> _TASK_: Answer with a number only: how many lines of the data contain "true"?

> _SUPPLIED MATERIAL_:
____________

(** X3. Whatever its outcome, [pmem_init] starts with the same eight
    calls: the allocation tag, the rwlock attribute, its statistics flag
    and the rwlock group made from it, the same three for the mutex group,
    and the registration with [PMEM_MAJOR]; and each of the six static
    variables holds, unchanged, what the kernel answered. *)
Theorem pmem_init_stores_what_the_kernel_answers (p : platform) (w : world) :
  let g' := vars (snd (pmem_init p w)) in
  let calls := calls_of (pmem_init p) w in
  firstn 8 calls =
    [OSMalloc_Tagalloc pmem_tagname;
     lck_grp_attr_alloc_init;
     lck_grp_attr_setstat (pmem_rwlock_grp_attr g');
     lck_grp_alloc_init "pmem_rwlock" (pmem_rwlock_grp_attr g');
     lck_grp_attr_alloc_init;
     lck_grp_attr_setstat (pmem_mutex_grp_attr g');
     lck_grp_alloc_init "pmem_mutex" (pmem_mutex_grp_attr g');
     cdevsw_add (PMEM_MAJOR p)] /\
  filter (fun a => negb (is_setstat (fst a)))
    (firstn 8 (answers p (history w) calls)) =
    [(OSMalloc_Tagalloc pmem_tagname, pmem_tag g');
     (lck_grp_attr_alloc_init, pmem_rwlock_grp_attr g');
     (lck_grp_alloc_init "pmem_rwlock" (pmem_rwlock_grp_attr g'),
      pmem_rwlock_grp g');
     (lck_grp_attr_alloc_init, pmem_mutex_grp_attr g');
     (lck_grp_alloc_init "pmem_mutex" (pmem_mutex_grp_attr g'),
      pmem_mutex_grp g');
     (cdevsw_add (PMEM_MAJOR p), pmem_majorno g')] /\
  filter (fun a => is_registration (fst a)) (answers p (history w) calls) =
    [(cdevsw_add (PMEM_MAJOR p), pmem_majorno g')].
Proof.
  destruct (pmem_init_run p w)
    as (st & g' & ic & Hrun & _ & _ & _ & _ & _ & Hpre & Hans & _ & Hreg & _).
  cbv zeta.
  rewrite (calls_of_history _ w ic) by (rewrite Hrun; reflexivity).
  rewrite Hrun. cbn [snd vars]. repeat split; assumption.
Qed.

(** X4. [pmem_init] creates the nodes on the major number the kernel
    assigned, the info node first: none at all when the registration was
    refused, the info node alone ([PMEM_INFO_MINOR], pmem_info) when its
    creation fails, and otherwise the memory node too ([PMEM_DEV_MINOR],
    pmem), both with [PMEM_DEV_PERMS]; it stores the handles the kernel
    answered.  A node it does not try to create keeps its handle. *)
Theorem pmem_init_creates_nodes_on_its_major (p : platform) (w : world) :
  let g' := vars (snd (pmem_init p w)) in
  filter (fun a => is_make_node (fst a))
    (answers p (history w) (calls_of (pmem_init p) w)) = created_nodes p g' /\
  (pmem_majorno g' < 0 ->
   pmem_infonode g' = pmem_infonode (vars w) /\
   pmem_devnode g' = pmem_devnode (vars w)) /\
  (pmem_infonode g' = 0 -> pmem_devnode g' = pmem_devnode (vars w)).
Proof.
  destruct (pmem_init_run p w)
    as (st & g' & ic & Hrun & _ & _ & _ & _ & _ & _ & _ & Hmk & _ & Hun1 & Hun2).
  cbv zeta.
  rewrite (calls_of_history _ w ic) by (rewrite Hrun; reflexivity).
  rewrite Hrun. cbn [snd vars]. repeat split; try assumption.
  - apply Hun1. assumption.
  - apply Hun1. assumption.
Qed.

Lemma pmem_init_creates_nodes_on_its_major_witness :
  let w := initial_world major_refused in
  let g' := vars (snd (pmem_init major_refused w)) in
  pmem_majorno g' < 0 /\ pmem_infonode g' = 0 /\ pmem_devnode g' = 0 /\
  filter (fun a => is_make_node (fst a))
    (answers major_refused (history w)
       (calls_of (pmem_init major_refused) w)) = [].
Proof.
  cbv zeta.
  destruct (pmem_init_creates_nodes_on_its_major major_refused
              (initial_world major_refused)) as (Hmk & Hun1 & Hun2).
  assert (Hneg : pmem_majorno
            (vars (snd (pmem_init major_refused (initial_world major_refused))))
            < 0) by reflexivity.
  destruct (Hun1 Hneg) as [Hi Hd].
  assert (Hnull : pmem_infonode
            (vars (snd (pmem_init major_refused (initial_world major_refused))))
            = 0) by reflexivity.
  split; [exact Hneg|]. split; [exact Hi|]. split; [exact (Hun2 Hnull)|].
  rewrite Hmk. reflexivity.
Defined.

(** * The start sequence in detail *)

(** X5. A successful [com_google_MacPmem_start] has released nothing, has
    asked both modules to initialise and got [KERN_SUCCESS] from each, and
    registers the sysctl as its very last call; it leaves
    [pmem_sysctl_needs_cleanup] at 1, a major number that is not negative
    and two non-null node handles. *)
Theorem successful_start_postcondition (p : platform) (w : world) :
  fst (com_google_MacPmem_start p w) = KERN_SUCCESS ->
  let g' := vars (snd (com_google_MacPmem_start p w)) in
  let calls := calls_of (com_google_MacPmem_start p) w in
  pmem_sysctl_needs_cleanup g' = 1 /\
  0 <= pmem_majorno g' /\ pmem_infonode g' <> 0 /\ pmem_devnode g' <> 0 /\
  no_release calls = true /\
  exists pre,
    calls = pre ++ [pmem_meta_init; pmem_pte_init; sysctl_register_oid] /\
    forallb (fun c => negb (is_sysctl c)) pre = true /\
    respond p (history w ++ pre) pmem_meta_init = KERN_SUCCESS /\
    respond p (history w ++ pre ++ [pmem_meta_init]) pmem_pte_init =
      KERN_SUCCESS.
Proof.
  intros Hok.
  destruct (successful_start_calls p w Hok) as (Hi & Hm & Hp & Hw & Hc).
  set (w0 := mkWorld (vars w) (history w ++ [loaded_msg])) in *.
  destruct (pmem_init_run p w0)
    as (st & gi & ic & Hrun & Hrel & Hsys & _ & _ & Hiff & _).
  rewrite (calls_of_history _ w0 ic) in * by (rewrite Hrun; reflexivity).
  rewrite Hrun in Hi, Hw. cbn [fst snd vars] in Hi, Hw.
  cbv zeta. rewrite Hw, Hc. cbn [vars].
  apply Hiff in Hi. destruct Hi as (Hmaj & Hinfo & Hdev).
  split; [reflexivity|]. split; [exact Hmaj|]. split; [exact Hinfo|].
  split; [exact Hdev|]. split.
  - change (loaded_msg :: ic ++ [pmem_meta_init; pmem_pte_init;
                                 sysctl_register_oid])
      with ([loaded_msg] ++ ic ++ [pmem_meta_init; pmem_pte_init;
                                   sysctl_register_oid]).
    rewrite !no_release_app, Hrel. reflexivity.
  - exists (loaded_msg :: ic). split; [reflexivity|].
    split; [cbn [forallb is_sysctl loaded_msg negb andb]; exact Hsys|].
    split; [exact Hm|]. rewrite app_assoc. exact Hp.
Qed.

Lemma successful_start_postcondition_witness :
  pmem_sysctl_needs_cleanup (vars (started healthy)) = 1 /\
  no_release (calls_of (com_google_MacPmem_start healthy)
                (initial_world healthy)) = true.
Proof.
  destruct (successful_start_postcondition healthy (initial_world healthy))
    as (Hflag & _ & _ & _ & Hrel & _).
  - reflexivity.
  - split; [exact Hflag | exact Hrel].
Defined.

(** X6. A failing [com_google_MacPmem_start] never registers the sysctl and
    leaves [pmem_sysctl_needs_cleanup] as it was: its only possible sysctl
    call is the unregistration the rollback makes when the flag was already
    set before the start. *)
Theorem failed_start_leaves_sysctl_alone (p : platform) (w : world) :
  fst (com_google_MacPmem_start p w) <> KERN_SUCCESS ->
  pmem_sysctl_needs_cleanup (vars (snd (com_google_MacPmem_start p w))) =
    pmem_sysctl_needs_cleanup (vars w) /\
  filter is_sysctl (calls_of (com_google_MacPmem_start p) w) =
    (if truthy (pmem_sysctl_needs_cleanup (vars w))
     then [sysctl_unregister_oid] else []).
Proof.
  intros Hfail.
  destruct (failed_start_calls p w Hfail) as (k & Hv & Hc).
  set (w0 := mkWorld (vars w) (history w ++ [loaded_msg])) in *.
  destruct (pmem_init_run p w0)
    as (st & gi & ic & Hrun & _ & Hsys & Hflag & _).
  rewrite (calls_of_history _ w0 ic) in * by (rewrite Hrun; reflexivity).
  rewrite Hrun in Hv, Hc. cbn [snd vars] in Hv, Hc, Hflag.
  rewrite Hv, Hc. split; [exact Hflag|].
  change (loaded_msg :: ic ++ ?l) with ([loaded_msg] ++ ic ++ l).
  rewrite !filter_app.
  rewrite (filter_none is_sysctl ic Hsys).
  rewrite (filter_none is_sysctl (calls_before_rollback k))
    by apply calls_before_rollback_plain.
  destruct (rollback_calls_acquire_nothing p
              (mkWorld gi (history w ++ loaded_msg :: ic ++
                           calls_before_rollback k)))
    as (_ & _ & Hrb & _).
  rewrite Hrb. cbn [vars]. rewrite Hflag. reflexivity.
Qed.

Lemma failed_start_leaves_sysctl_alone_witness :
  filter is_sysctl (calls_of (com_google_MacPmem_start pte_fails)
                      (initial_world pte_fails)) = [].
Proof.
  destruct (failed_start_leaves_sysctl_alone pte_fails
              (initial_world pte_fails)) as [_ H].
  - vm_compute. discriminate.
  - exact H.
Defined.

____________

> _WRITTEN SOLUTION_: 3